(* ===== verification/Ppc6xx.v ===== *)
(** * PowerPC 6xx: the page offset

    On the 6xx and 74xx models QEMU's translation leaves the page frame in [raddr]: the
    frame of the BAT, or the second word of the TLB entry with its attribute bits.
    QEMU's callers mask it and add the offset; [qem_ppc_get_info_addr_mem_trace] stores
    it as it is.  This file shows what that means for the records: two addresses of one
    page have the same physical address. *)

From S2P Require Import Prelude Bits TraceDef Trace Sink Guest PpcMmu Ppc.

(** Results related, the same state. *)
Definition out_map {S T U} (f : T -> U) (o : outcome (T * S)) : outcome (U * S) :=
  match o with
  | Done (a, s) => Done (f a, s)
  | Exit c => Exit c
  | Undefined => Undefined
  end.

Lemma out_map_bind {S T U V W} (m : C S T) (m' : C S U) (k : T -> C S V) (k' : U -> C S W) f g s :
  m' s = out_map f (m s) -> (forall a s1, m s = Done (a, s1) -> k' (f a) s1 = out_map g (k a s1)) ->
  (m' ≫= k') s = out_map g ((m ≫= k) s).
Proof.
  intros Hm Hk. unfold mbind, C_bind. rewrite Hm. destruct (m s) as [[a s1]| |] eqn:E; cbn; [|done..].
  by apply Hk.
Qed.

Definition same_page (x y : Z) : Prop := Z.shiftr x 12 = Z.shiftr y 12.

(** A mask of page bits does not see the offset. *)
Lemma same_page_field x y n o :
  same_page x y -> 0 <= n -> 12 <= o -> Z.land x (Z.shiftl (Z.ones n) o) = Z.land y (Z.shiftl (Z.ones n) o).
Proof.
  intros H Hn Ho. rewrite !land_mask by lia. unfold field. do 2 f_equal.
  replace o with (12 + (o - 12)) by lia. rewrite <- !Z.shiftr_shiftr by lia. by rewrite H.
Qed.

Lemma same_page_shift x y n : same_page x y -> 12 <= n -> Z.shiftr x n = Z.shiftr y n.
Proof.
  intros H Hn. replace n with (12 + (n - 12)) by lia. rewrite <- !Z.shiftr_shiftr by lia. by rewrite H.
Qed.

Section page.
Context (x y e : Z).
Hypothesis Hxy : same_page x y.

Let mark (c : mmu_ctx_t) : mmu_ctx_t := set_eaddr c e.

Lemma pte_check_mark c p0 p1 h rw t :
  ppc6xx_tlb_pte_check (mark c) p0 p1 h rw t =
  let '(r, c) := ppc6xx_tlb_pte_check c p0 p1 h rw t in (r, mark c).
Proof. unfold ppc6xx_tlb_pte_check. cbn. repeat case_match; done. Qed.

Lemma update_flags_mark c p ret rw :
  pte_update_flags (mark c) p ret rw = let '(p, c) := pte_update_flags c p ret rw in (p, mark c).
Proof. unfold pte_update_flags. cbn. repeat case_match; done. Qed.

Definition mark_ways (r : mmu_ctx_t + Z * Z * mmu_ctx_t) : mmu_ctx_t + Z * Z * mmu_ctx_t :=
  match r with inl c => inl (mark c) | inr (ret, best, c) => inr (ret, best, mark c) end.

Definition mark_ret (r : Z * mmu_ctx_t) : Z * mmu_ctx_t := (r.1, mark r.2).

Lemma tlb6_ways_page n : forall way rw t ret best c env,
  tlb6_ways n way y rw t ret best (mark c) env = out_map mark_ways (tlb6_ways n way x rw t ret best c env).
Proof.
  induction n as [|n IH]; intros way rw t ret best c env; [done|]. cbn [tlb6_ways].
  rewrite !run_gets. unfold ppc6xx_tlb_getnum. rewrite <- Hxy.
  eapply (out_map_bind _ _ _ _ id); [by destruct (entry _ _ _) as [[]| |]|].
  intros tlb s1 _. cbn [id]. unfold TARGET_PAGE_MASK. change 0xFFFFF000 with (Z.shiftl (Z.ones 20) 12).
  rewrite <- (same_page_field x y 20 12) by (done || lia).
  destruct (negb _); [apply IH|]. rewrite pte_check_mark.
  destruct (ppc6xx_tlb_pte_check c (pte0 tlb) (pte1 tlb) 0 rw t) as [r c'].
  repeat case_match; try apply IH; done.
Qed.

Lemma tlb_check_page c rw t env :
  ppc6xx_tlb_check (mark c) y rw t env = out_map mark_ret (ppc6xx_tlb_check c x rw t env).
Proof.
  unfold ppc6xx_tlb_check. rewrite !run_gets. eapply out_map_bind; [apply tlb6_ways_page|].
  intros [c1|[[ret best] c1]] s1 _; cbn [mark_ways]; [done|]. destruct (best =? -1); [done|].
  rewrite !run_gets. eapply (out_map_bind _ _ _ _ id); [by destruct (entry _ _ _) as [[]| |]|].
  intros tlb s2 _. cbn [id]. rewrite update_flags_mark.
  by destruct (pte_update_flags c1 (pte1 tlb) ret rw) as [p c2].
Qed.

Lemma bat_raddr_page BATl bl : bat_raddr BATl x bl = bat_raddr BATl y bl.
Proof.
  unfold bat_raddr. change 0x0FFE0000 with (Z.shiftl (Z.ones 11) 17).
  change 0x0001F000 with (Z.shiftl (Z.ones 5) 12).
  by rewrite (same_page_field x y 11 17), (same_page_field x y 5 12) by (done || lia).
Qed.

(** The BATs do not touch the effective address. *)
Lemma bat_page n : forall i bats c rw t env, bat_loop n i bats c x rw t env = bat_loop n i bats c y rw t env.
Proof.
  induction n as [|n IH]; intros i bats c rw t env; [done|]. cbn [bat_loop].
  unfold mbind, C_bind. destruct (access_ _ env) as [[[bu bl] s1]| |]; [|done..]. cbn [gets id].
  destruct (bat_size_prot s1 bu bl) as [[l v] p]. rewrite bat_raddr_page.
  change 0x0FFE0000 with (Z.shiftl (Z.ones 11) 17). change 0xF0000000 with (Z.shiftl (Z.ones 4) 28).
  rewrite (same_page_field x y 11 17), (same_page_field x y 4 28) by (done || lia).
  case_match; [done|apply IH].
Qed.
End page.

(** Contexts that differ in the effective address only, and outcomes with such
    contexts. *)
Definition sim (c c' : mmu_ctx_t) : Prop := exists e, c' = set_eaddr c e.

Lemma sim_refl c : sim c c.
Proof. exists (eaddr c). by destruct c. Qed.

Definition out_sim (o o' : outcome (Z * mmu_ctx_t * CPUPPCState)) : Prop :=
  match o, o' with
  | Done ((r, c), s), Done ((r', c'), s') => r = r' /\ s = s' /\ sim c c'
  | Exit c, Exit c' => c = c'
  | Undefined, Undefined => True
  | _, _ => False
  end.

Lemma out_sim_mark e (o : outcome (Z * mmu_ctx_t * CPUPPCState)) : out_sim o (out_map (mark_ret e) o).
Proof. destruct o as [[[r c] s]| |]; cbn; [|done..]. split_and!; [done|done|by exists e]. Qed.

Lemma out_sim_bind (m m' : P (Z * mmu_ctx_t)) (k k' : Z * mmu_ctx_t -> P (Z * mmu_ctx_t)) s :
  out_sim (m s) (m' s) ->
  (forall r c c' s1, m s = Done ((r, c), s1) -> sim c c' -> out_sim (k (r, c) s1) (k' (r, c') s1)) ->
  out_sim ((m ≫= k) s) ((m' ≫= k') s).
Proof.
  intros Hm Hk. unfold mbind, C_bind. destruct (m s) as [[[r c] s1]| |] eqn:E, (m' s) as [[[r' c'] s1']| |];
    cbn in Hm; try done. destruct Hm as (-> & -> & Hs). by apply Hk.
Qed.

(** The BATs leave the processor alone. *)
Lemma bat_loop_state n : forall i bats c v rw t env r env',
  bat_loop n i bats c v rw t env = Done (r, env') -> env' = env.
Proof.
  induction n as [|n IH]; intros i bats c v rw t env r env' H; cbn [bat_loop] in H.
  { by apply ret_Done in H as [_ ->]. }
  apply bind_Done in H as ([bu bl] & s1 & Ha & H). apply access_Done in Ha as [_ ->].
  rewrite run_gets in H. destruct (bat_size_prot _ _ _) as [[l va] p].
  case_match; [by apply ret_Done in H as [_ ->]|by eapply IH].
Qed.

Lemma bats_state c v rw t env r env' :
  (if (nb_BATs env =? 0)%nat then mret (-1, c) else get_bat_6xx_tlb c v rw t) env = Done (r, env') ->
  env' = env.
Proof.
  destruct (nb_BATs env =? 0)%nat; [intros H; by apply ret_Done in H as [_ ->]|].
  unfold get_bat_6xx_tlb. rewrite !run_gets. apply bat_loop_state.
Qed.

Section page2.
Context (x y : Z).
Hypothesis Hxy : same_page x y.

Lemma bat_mark e n : forall i bats c v rw t env,
  bat_loop n i bats (set_eaddr c e) v rw t env = out_map (mark_ret e) (bat_loop n i bats c v rw t env).
Proof.
  induction n as [|n IH]; intros i bats c v rw t env; [done|]. cbn [bat_loop].
  unfold mbind, C_bind. destruct (access_ _ env) as [[[bu bl] s1]| |]; [|done..]. cbn [gets id].
  destruct (bat_size_prot s1 bu bl) as [[l va] p]. case_match; [done|apply IH].
Qed.

Lemma bat_tlb_sim c c' rw t env :
  sim c c' -> out_sim (get_bat_6xx_tlb c x rw t env) (get_bat_6xx_tlb c' y rw t env).
Proof.
  intros [e ->]. unfold get_bat_6xx_tlb. rewrite !run_gets, bat_mark, (bat_page x y Hxy). apply out_sim_mark.
Qed.

(** No segment is a direct-store segment. *)
Definition no_direct (env : CPUPPCState) : Prop := Forall (fun s => bit_any s 0x80000000 = false) (sr env).

Lemma segment_sim c c' rw t env :
  no_direct env -> sim c c' ->
  out_sim (get_segment_6xx_tlb c x rw t env) (get_segment_6xx_tlb c' y rw t env).
Proof.
  intros Hd [e ->]. unfold get_segment_6xx_tlb. rewrite !run_gets. change (id env) with env.
  rewrite <- (same_page_shift x y 28) by (done || lia).
  destruct (entry (sr env) (Z.shiftr x 28) env) as [[s env1]| |] eqn:E;
    [|by rewrite (bind_Exit _ _ _ _ E), (bind_Exit _ _ _ _ E)
     |by rewrite (bind_Undefined _ _ _ E), (bind_Undefined _ _ _ E)].
  rewrite !(bind_step _ _ _ _ _ E). apply entry_Done in E as [Hs ->].
  rewrite (proj1 (Forall_forall _ _) Hd s) by done. cbn [negb].
  assert (Hp : Z.shiftr (Z.land x 0x0FFFFFFF) 12 = Z.shiftr (Z.land y 0x0FFFFFFF) 12)
    by (by rewrite !Z.shiftr_land, Hxy).
  rewrite <- Hp. destruct (_ || _).
  - set (cx := set_raddr (set_hash1 _ _) _).
    set (cy := set_raddr (set_hash1 (set_hash0 (set_ptem (set_nx (set_key (set_eaddr (set_eaddr _ _) _) _) _) _) _) _) _).
    change cy with (set_eaddr cx y). rewrite (tlb_check_page x y y Hxy). apply out_sim_mark.
  - split_and!; [done|done|]. by exists y.
Qed.

Lemma translate_sim c c' rw t env :
  no_direct env -> sim c c' -> out_sim (translate_6xx c x rw t env) (translate_6xx c' y rw t env).
Proof.
  intros Hd Hs. unfold translate_6xx. rewrite !run_gets. apply out_sim_bind.
  - destruct (nb_BATs env =? 0)%nat; [done|by apply bat_tlb_sim].
  - intros r c1 c1' s1 Hr Hs1. assert (s1 = env) as -> by (by eapply bats_state).
    destruct (r <? 0); [by apply segment_sim|done].
Qed.
End page2.

(** ** The state after a translation *)

Lemma tlb6_ways_state n : forall way v rw t ret best c env r env',
  tlb6_ways n way v rw t ret best c env = Done (r, env') -> env' = env.
Proof.
  induction n as [|n IH]; intros way v rw t ret best c env r env' H; cbn [tlb6_ways] in H.
  { by apply ret_Done in H as [_ ->]. }
  rewrite !run_gets in H. apply bind_Done in H as (tlb & s1 & Ha & H). apply entry_Done in Ha as [_ ->].
  repeat case_match; try (by eapply IH); by apply ret_Done in H as [_ ->].
Qed.

Lemma set_tlb6_id env : env = set_tlb6 env (tlb6 env).
Proof. by destruct env. Qed.

Lemma tlb_check_state c v rw t env r env' :
  ppc6xx_tlb_check c v rw t env = Done (r, env') -> exists l, env' = set_tlb6 env l.
Proof.
  unfold ppc6xx_tlb_check. rewrite run_gets. intros H.
  apply bind_Done in H as (w & s1 & Hw & H). apply tlb6_ways_state in Hw as ->.
  destruct w as [c1|[[ret best] c1]]; [apply ret_Done in H as [_ ->]; exists (tlb6 env); apply set_tlb6_id|].
  destruct (best =? -1); [apply ret_Done in H as [_ ->]; exists (tlb6 env); apply set_tlb6_id|].
  rewrite run_gets in H. apply bind_Done in H as (tlb & s2 & Ht & H). apply entry_Done in Ht as [_ ->].
  destruct (pte_update_flags c1 (pte1 tlb) ret rw) as [p c2]. injection H as <- <-. by eexists.
Qed.

Lemma segment_state c v rw t env r env' :
  get_segment_6xx_tlb c v rw t env = Done (r, env') -> exists l, env' = set_tlb6 env l.
Proof.
  unfold get_segment_6xx_tlb. rewrite run_gets. intros H.
  apply bind_Done in H as (s & s1 & Hs & H). apply entry_Done in Hs as [_ ->].
  assert (Hret : forall (a b : Z * mmu_ctx_t), (mret a : P _) env = Done (b, env') ->
    exists l, env' = set_tlb6 env l)
    by (intros a b Hr; apply ret_Done in Hr as [_ ->]; by exists (tlb6 env); apply set_tlb6_id).
  repeat case_match; first [by eapply Hret | by eapply tlb_check_state].
Qed.

Lemma translate_state c v rw t env r env' :
  translate_6xx c v rw t env = Done (r, env') -> exists l, env' = set_tlb6 env l.
Proof.
  unfold translate_6xx. rewrite run_gets. intros H. apply bind_Done in H as ([ret c1] & s1 & Hb & H).
  apply bats_state in Hb as ->. destruct (ret <? 0); [by eapply segment_state|].
  apply ret_Done in H as [_ ->]. exists (tlb6 env). apply set_tlb6_id.
Qed.

(** ** The records *)

(** Address translation is on, in one of the two models. *)
Definition translating (env : CPUPPCState) : Prop :=
  (mmu_model env = POWERPC_MMU_SOFT_6xx \/ mmu_model env = POWERPC_MMU_SOFT_74xx) /\
  msr_ir env = 1 /\ msr_dr env = 1 /\ no_direct env.

Lemma internal_6xx c a t rt info env :
  translating env ->
  qem_ppc_get_info_addr_mem_trace_internal c a 0 t rt info env =
  out_map (fun r => (r.1, r.2, info)) (translate_6xx c a 0 t env).
Proof.
  intros (Hm & Hir & Hdr & _). unfold qem_ppc_get_info_addr_mem_trace_internal. rewrite run_gets.
  change (id env) with env.
  assert (Hr : real_mode env t = false) by (unfold real_mode; rewrite Hir, Hdr; by destruct (t =? ACCESS_CODE)).
  rewrite Hr. fold (translate_6xx c a 0 t).
  destruct Hm as [-> | ->]; unfold mbind at 1, C_bind at 1;
    by destruct (translate_6xx c a 0 t env) as [[[ret c1] env1]| |].
Qed.

(** On the 6xx and 74xx models, while translation is on and no segment is a
    direct-store one, two addresses of one page get the same physical address in the
    records: the offset in the page is lost. *)
Theorem ppc_6xx_offset_lost cfg ctx wt x y rt env :
  QEM_TRACE_PHYSICAL_ADDRESS cfg = true -> translating env -> same_page x y ->
  qem_ppc_get_info_addr_mem_trace cfg ctx wt x rt env = qem_ppc_get_info_addr_mem_trace cfg ctx wt y rt env.
Proof.
  intros Hp Htr Hxy. unfold qem_ppc_get_info_addr_mem_trace. rewrite Hp.
  assert (Hsim : forall c c' t env, translating env -> sim c c' ->
    out_sim (translate_6xx c x 0 t env) (translate_6xx c' y 0 t env))
    by (intros c c' t env0 (_ & _ & _ & Hd) Hs; by apply translate_sim).
  pose proof (Hsim ctx ctx ACCESS_INT env Htr (sim_refl ctx)) as H1.
  unfold mbind at 1, C_bind at 1, mbind at 2, C_bind at 2. rewrite !internal_6xx by done.
  destruct (translate_6xx ctx x 0 ACCESS_INT env) as [[[r1 c1] s1]| |] eqn:E1,
    (translate_6xx ctx y 0 ACCESS_INT env) as [[[r1' c1'] s1']| |]; cbn in H1; try done; [|by rewrite H1].
  destruct H1 as (<- & <- & Hs). cbn [out_map fst snd].
  destruct (r1 =? 0); [by destruct Hs as [e ->]|].
  assert (Htr1 : translating s1) by (apply translate_state in E1 as [l ->]; exact Htr).
  pose proof (Hsim c1 c1' ACCESS_CODE s1 Htr1 Hs) as H2.
  unfold mbind, C_bind. rewrite !internal_6xx by done.
  destruct (translate_6xx c1 x 0 ACCESS_CODE s1) as [[[r2 c2] s2]| |],
    (translate_6xx c1' y 0 ACCESS_CODE s1) as [[[r2' c2'] s2']| |]; cbn in H2; try done; [|by rewrite H2].
  destruct H2 as (<- & <- & [e ->]). cbn [out_map fst snd]. by destruct (r2 =? 0).
Qed.

(** The TLB entry maps the page 0x1000: its second word, page frame and protection
    bits, is recorded. *)
Lemma ppc_6xx_offset_lost_witness :
  ppc_result (qem_ppc_get_info_addr_mem_trace (cfg_small true false) ctx_junk 5 0x1234 ACCESS_INT)
    (ppc_env POWERPC_MMU_SOFT_6xx 0x30 []) = Some (0x5002, mk_cinfo 5 (-1) (-1)).
Proof.
  unfold ppc_result.
  rewrite (ppc_6xx_offset_lost (cfg_small true false) ctx_junk 5 0x1234 0x1FFC ACCESS_INT
    (ppc_env POWERPC_MMU_SOFT_6xx 0x30 [])).
  - vm_compute. reflexivity.
  - reflexivity.
  - split; [by left|]. split; [reflexivity|]. split; [reflexivity|]. unfold no_direct. cbn [sr ppc_env].
    by repeat constructor.
  - reflexivity.
Defined.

------------------------------

Determine the count of lines in the data above with the string "shiftl" in them, and give that count alone.

ANSWER SPACE: 5